Today in the history of astronomy, the first space mission with more than one person on board – without a spacesuit.
The Voshkod 1 capsule is shown here on display at the London Science Museum. Credit: Andrew Gray/CC BY-SA 3.0, via Wikimedia Commons
- Voshkod 1, launched on October 12, 1964, inaugurated the second series of Soviet manned space flights and represented the first mission by any nation to carry a multi-person crew, including three astronauts.
- The accommodation of three crew members within a capsule of dimensions unchanged from prior Vostok flights was motivated by political pressure, despite technological advances.
- This mission was pioneering as the first crewed space flight where participants did not wear spacesuits, a measure attributed to the limited internal capacity of the spacecraft.
- Importantly, Voshkod 1 introduced the collection of onboard biomedical data, with a crew medical doctor collecting physiological information to inform planning for future long-duration space flights.
Voshkod 1 began the second series of manned Soviet space flights following the Vostok mission, the first mission to send humans into space. When the spacecraft launched on October 12, 1964, for a flight of more than 24 hours, it was the seventh crewed space flight for the Soviet Union – but the first for any country with more than one person onboard.

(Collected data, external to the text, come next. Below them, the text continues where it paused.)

(** * Tahlia: the context capture / restore stack of [tahlia_core.py] and
      [tahlia_bridge.py]

    The two Python classes [TahliaCore] and [TahliaBridge] keep a bounded
    stack of snapshots of the Blender context and offer
    [capture_context], [restore_context], [push_context], [pop_context],
    [clear_context_stack] and [preserve_context].  Both talk to the
    ambient [bpy] module.  This development embeds

    - [bpy]: the part of Blender's state the two classes read and write,
      as a record, with every API member they touch as a function that
      can raise;
    - the Python control flow ([try] / [except], [for], attribute
      assignment) in a small state-and-exception monad;
    - the two classes, method by method, in [Module TahliaCore] and
      [Module TahliaBridge]: the context methods, and the import
      methods ([import_asset_blender], [_perform_import] and the five
      importers they dispatch to, [import_asset], and the batch imports
      [import_assets_grid], [import_assets_circle] and
      [import_assets_line]).  The import methods are embedded over a
      record [Env] of the calls they make outside the repository (the
      file system, [pathlib], Blender's operators and data API, [float]
      arithmetic), of which nothing is assumed.

    The material methods ([create_material], [create_pbr_material] and
    [material_utils.py]) parse floats out of strings and edit node
    graphs; they are not embedded.

    An exception is represented by its message [str(e)].  Only exceptions
    deriving from [Exception] are modelled: those are the ones the
    handlers [except Exception] and the bare [except:] of the source
    both catch.  Calls to [logger] have no effect on the state that is
    modelled and are left out. *)

From Stdlib Require Import List String ZArith Bool Lia DecimalString.
Import ListNotations.
Open Scope string_scope.

Set Implicit Arguments.

(* keep error messages folded in goals *)
Arguments String.append : simpl never.

(** ** Exceptions and state *)

Definition exn := string.

Inductive outcome (A : Type) : Type :=
| Returned (a : A)
| Raised (e : exn).
Arguments Returned {A} a.
Arguments Raised {A} e.

(** A Python statement run in state [S]: it returns or raises, and the
    state it has reached is kept either way. *)
Definition M (S A : Type) : Type := S -> outcome A * S.

Definition ret {S A} (a : A) : M S A := fun s => (Returned a, s).

Definition raise {S A} (e : exn) : M S A := fun s => (Raised e, s).

Definition bind {S A B} (c : M S A) (k : A -> M S B) : M S B :=
  fun s => match c s with
           | (Returned a, s') => k a s'
           | (Raised e, s') => (Raised e, s')
           end.

(** [try: body except Exception as e: handler(e)] *)
Definition try_except {S A} (body : M S A) (handler : exn -> M S A) : M S A :=
  fun s => match body s with
           | (Returned a, s') => (Returned a, s')
           | (Raised e, s') => handler e s'
           end.

Definition get {S} : M S S := fun s => (Returned s, s).

Definition modify {S} (f : S -> S) : M S unit := fun s => (Returned tt, f s).

Declare Scope py_scope.
Delimit Scope py_scope with py.
Notation "x <- c ;; k" := (bind c (fun x => k))
  (at level 61, c at next level, right associativity) : py_scope.
Notation "c ;; k" := (bind c (fun _ => k))
  (at level 61, right associativity) : py_scope.
Open Scope py_scope.

(** [for x in l: body(x)] *)
Fixpoint for_each {S A} (l : list A) (body : A -> M S unit) : M S unit :=
  match l with
  | [] => ret tt
  | x :: l' => body x ;; for_each l' body
  end.

(** [if c: body] with no [else] *)
Definition when {S} (c : bool) (body : M S unit) : M S unit :=
  if c then body else ret tt.

(** [x in l] on a list of strings *)
Definition str_in (x : string) (l : list string) : bool :=
  existsb (String.eqb x) l.

(** [str(n)] for a Python [int] *)
Definition str_of_int (n : Z) : string :=
  NilEmpty.string_of_int (Z.to_int n).

(** ** The host: what the classes see of [bpy]

    [bpy] is Blender's Python API; the repository only calls it.  The
    record [bpy.t] holds what those calls read and write: the objects
    with their select flag, the active object, the child collections
    with their [hide_viewport] flag, the space's shading and overlay,
    and a few scene attributes.  Each member does what Blender documents
    for it, unless the host is in a state where it raises: [faults]
    lists those members.  The list is fixed: no call changes which
    members raise.  What Blender makes depend on an earlier call (an
    operator whose poll depends on the mode a [mode_set] has set, an
    object that cannot be selected once its collection is hidden) is
    outside the model. *)

Module bpy.

(** An entry of [bpy.data.objects]. *)
Record Object := { ob_name : string; ob_select : bool }.

(** An entry of [bpy.context.scene.collection.children]. *)
Record Collection := { col_name : string; hide_viewport : bool }.

(** The API members the two classes use.  Each of them can be made to
    raise by the host (a missing context member, an operator whose
    poll fails, a read-only property). *)
Inductive Api :=
| SelectedObjects   (* bpy.context.selected_objects *)
| ActiveObject      (* bpy.context.active_object *)
| ViewLayerName     (* bpy.context.view_layer.name *)
| Mode              (* bpy.context.mode *)
| ShadingType       (* bpy.context.space_data.shading.type *)
| ShowWireframes    (* bpy.context.space_data.overlay.show_wireframes *)
| Children          (* bpy.context.scene.collection.children *)
| IsRendering       (* bpy.context.scene.render.is_rendering *)
| SceneName         (* bpy.context.scene.name *)
| FrameCurrent      (* bpy.context.scene.frame_current *)
| RenderEngine      (* bpy.context.scene.render.engine *)
| DataObjects       (* bpy.data.objects *)
| SetActive         (* bpy.context.view_layer.objects.active = ... *)
| SelectAll         (* bpy.ops.object.select_all *)
| SelectSet         (* Object.select_set *)
| ModeSet           (* bpy.ops.object.mode_set *)
| SetShadingType    (* bpy.context.space_data.shading.type = ... *)
| SetHideViewport.  (* Collection.hide_viewport = ... *)

Definition Api_eqb (a b : Api) : bool :=
  match a, b with
  | SelectedObjects, SelectedObjects | ActiveObject, ActiveObject
  | ViewLayerName, ViewLayerName | Mode, Mode | ShadingType, ShadingType
  | ShowWireframes, ShowWireframes | Children, Children
  | IsRendering, IsRendering | SceneName, SceneName
  | FrameCurrent, FrameCurrent | RenderEngine, RenderEngine
  | DataObjects, DataObjects | SetActive, SetActive
  | SelectAll, SelectAll | SelectSet, SelectSet | ModeSet, ModeSet
  | SetShadingType, SetShadingType | SetHideViewport, SetHideViewport => true
  | _, _ => false
  end.

Record t := {
  data_objects : list Object;
  active : option string;          (* name of the active object, if any *)
  view_layer_name : string;
  mode : string;
  shading_type : option string;    (* None: space_data has no 'shading' *)
  show_wireframes : option bool;   (* None: space_data has no 'overlay' *)
  children : list Collection;
  is_rendering : bool;
  scene_name : string;
  frame_current : Z;
  render_engine : string;
  faults : list (Api * exn)        (* the members that raise, and with what *)
}.

Definition with_data_objects (l : list Object) (b : t) : t :=
  {| data_objects := l; active := active b;
     view_layer_name := view_layer_name b; mode := mode b;
     shading_type := shading_type b; show_wireframes := show_wireframes b;
     children := children b; is_rendering := is_rendering b;
     scene_name := scene_name b; frame_current := frame_current b;
     render_engine := render_engine b; faults := faults b |}.

Definition with_active (a : option string) (b : t) : t :=
  {| data_objects := data_objects b; active := a;
     view_layer_name := view_layer_name b; mode := mode b;
     shading_type := shading_type b; show_wireframes := show_wireframes b;
     children := children b; is_rendering := is_rendering b;
     scene_name := scene_name b; frame_current := frame_current b;
     render_engine := render_engine b; faults := faults b |}.

Definition with_mode (m : string) (b : t) : t :=
  {| data_objects := data_objects b; active := active b;
     view_layer_name := view_layer_name b; mode := m;
     shading_type := shading_type b; show_wireframes := show_wireframes b;
     children := children b; is_rendering := is_rendering b;
     scene_name := scene_name b; frame_current := frame_current b;
     render_engine := render_engine b; faults := faults b |}.

Definition with_shading_type (s : option string) (b : t) : t :=
  {| data_objects := data_objects b; active := active b;
     view_layer_name := view_layer_name b; mode := mode b;
     shading_type := s; show_wireframes := show_wireframes b;
     children := children b; is_rendering := is_rendering b;
     scene_name := scene_name b; frame_current := frame_current b;
     render_engine := render_engine b; faults := faults b |}.
(** ** The scenario *)

(** C8. Four sentences and the keywords [("alpha", 0.01); ("beta", 0.5)]:
    when sentence 2 alone contains the two keywords, its score is positive,
    the other scores are 0, one sentence is asked for with
    [summary_size = 0.25], and the final selection is [[0; 2]]. *)
Theorem scenario_selection (normalize : string -> string)
  (s0 s1 s2 s3 : string) :
  (forall s, In s [s0; s1; s2; s3] -> (1 <= sent_len (normalize s))%nat) ->
  str_in "alpha" (normalize s2) = true ->
  str_in "beta" (normalize s2) = true ->
  (forall s, In s [s0; s1; s3] ->
             str_in "alpha" (normalize s) = false
             /\ str_in "beta" (normalize s) = false) ->
  let nb := run normalize [s0; s1; s2; s3] scenario_keywords 0.25 in
  (exists x, 0 < x
             /\ nb_sentence_scores nb
                = Some [(0%nat, Fin 0); (1%nat, Fin 0);
                        (2%nat, Fin x); (3%nat, Fin 0)])
  /\ np_ceil (0.25 * INR 4) = 1%Z
  /\ nb_top_sentences nb = Some [0%nat; 2%nat].
Proof.
  intros Htok Ha Hb Hothers nb. subst nb.
  rewrite (scenario_run normalize s0 s1 s2 s3 Htok Ha Hb Hothers 0.25)
    by (rewrite quarter_of_four; lia).
  simpl. split; [|split; [exact quarter_of_four|reflexivity]].
  exists (score_spec scenario_keywords (normalize s2)).
  split; [|reflexivity].
  now apply (scenario_score_positive normalize s0 s1 s2 s3).
Qed.

Lemma scenario_selection_witness :
  let nb := run (fun s => s) example_sentences scenario_keywords 0.25 in
  (exists x, 0 < x
             /\ nb_sentence_scores nb
                = Some [(0%nat, Fin 0); (1%nat, Fin 0);
                        (2%nat, Fin x); (3%nat, Fin 0)])
  /\ np_ceil (0.25 * INR 4) = 1%Z
  /\ nb_top_sentences nb = Some [0%nat; 2%nat].
Proof.
  unfold example_sentences.
  refine (scenario_selection (fun s => s)
            "the first sentence" "a second one"
            "alpha meets beta here" "the last sentence" _ _ _ _).
  - intros s [<-|[<-|[<-|[<-|[]]]]]; vm_compute; lia.
  - reflexivity.
  - reflexivity.
  - intros s [<-|[<-|[<-|[]]]]; split; reflexivity.
Defined.

(** ** Inputs the specification rejects *)


Lemma slice_to_nil {A : Type} (k : Z) : slice_to k (@nil A) = [].
Proof.
  destruct (slice_to_firstn k (@nil A)) as [m ->]. apply firstn_nil.
Qed.

Lemma top_sentences_no_scores (f : R) (n : nat) :
  top_sentences [] f n = [0%nat].
Proof.
  unfold top_sentences, top_scored.
  replace (sentence_scores_sorted []) with (@nil (nat * float64))
    by reflexivity.
  rewrite slice_to_nil. reflexivity.
Qed.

There were three cosmonauts in the capsule: Vladimir Komarov, Konstantin Feoktistyev and Boris Yegorov. Although technical improvements had been made since the Vostok flights, the size of the ship had not changed, and political pressure led the space program to include three crew members instead of the planned two. (Each flight of the Vostok carried only one person aboard.) As a result, Voshkod 1 was the first flight in which the crew did not wear spacesuits – the spacecraft simply did not have the capacity for them. This was also the first mission during which onboard biomedical information was collected. Yegorov was a medical doctor who collected blood samples during the flight and measured his companions’ blood pressure, brain waves, and muscle condition. The data collected would help the Soviets plan future long space flights.